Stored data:
· · · · · · ·

(** [confirm] is [CallConfirmSend] or [CallConfirmCleanup]. *)
Definition confirmRememberedPending (current : session) (pendingID : bytes) (p : purpose) (confirm : call)
    (fallbackCode fallbackMessage : string) : task :=
  Now (fun now =>
    Locked (fun _ t =>
      match entries t (se_token current) !! pendingID with
      | None => (t, writeError 409 "preview_unavailable" "That transaction preview is no longer available. Review it again.")
      | Some pending =>
          if negb (bool_decide (ps_purpose pending = p))
          then (t, writeError 409 "preview_wrong_action" "Review this preview from the screen that created it.")
          else if ps_expiresAt pending <=? now
          then (delete_entry t (se_token current) pendingID,
                writeError 409 "preview_expired" "That transaction preview expired. Review it again.")
          else if ps_inFlight pending
          then (t, writeError 409 "confirmation_in_progress" "That transaction is already being submitted.")
          else (mark_entry t (se_token current) pendingID true,
                Call confirm (fun o =>
                  match o with
                  | inr err => Locked (fun _ t => (mark_entry t (se_token current) pendingID false,
                                                   writeServiceError err fallbackCode fallbackMessage))
                  | inl result => Locked (fun _ t => (delete_entry t (se_token current) pendingID, answer_data confirm result))
                  end))
      end)).

Definition bad_pending_id (id : bytes) : bool := empty_text id || longer id 128.

Definition handleConfirmSend (r : web_request) : task :=
  authorizeMutation r (fun current =>
    let invalid := writeError 400 "invalid_request" "The transaction preview was not valid." in
    match decodeJSONRequest (A := PendingRequest) r with
    | Err _ => invalid
    | Ok request =>
        if bad_pending_id (pq_PendingID request) then invalid else
        confirmRememberedPending current (pq_PendingID request) PurposeSend (CallConfirmSend (pq_PendingID request))
          "send_confirm_failed" "BTC09 could not submit that transaction."
    end).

· · · · · · ·

• REQUIRED WORK
After reading the entries above, report the number of lines that include the string "task". Give no other text.

• WORKED SOLUTION
2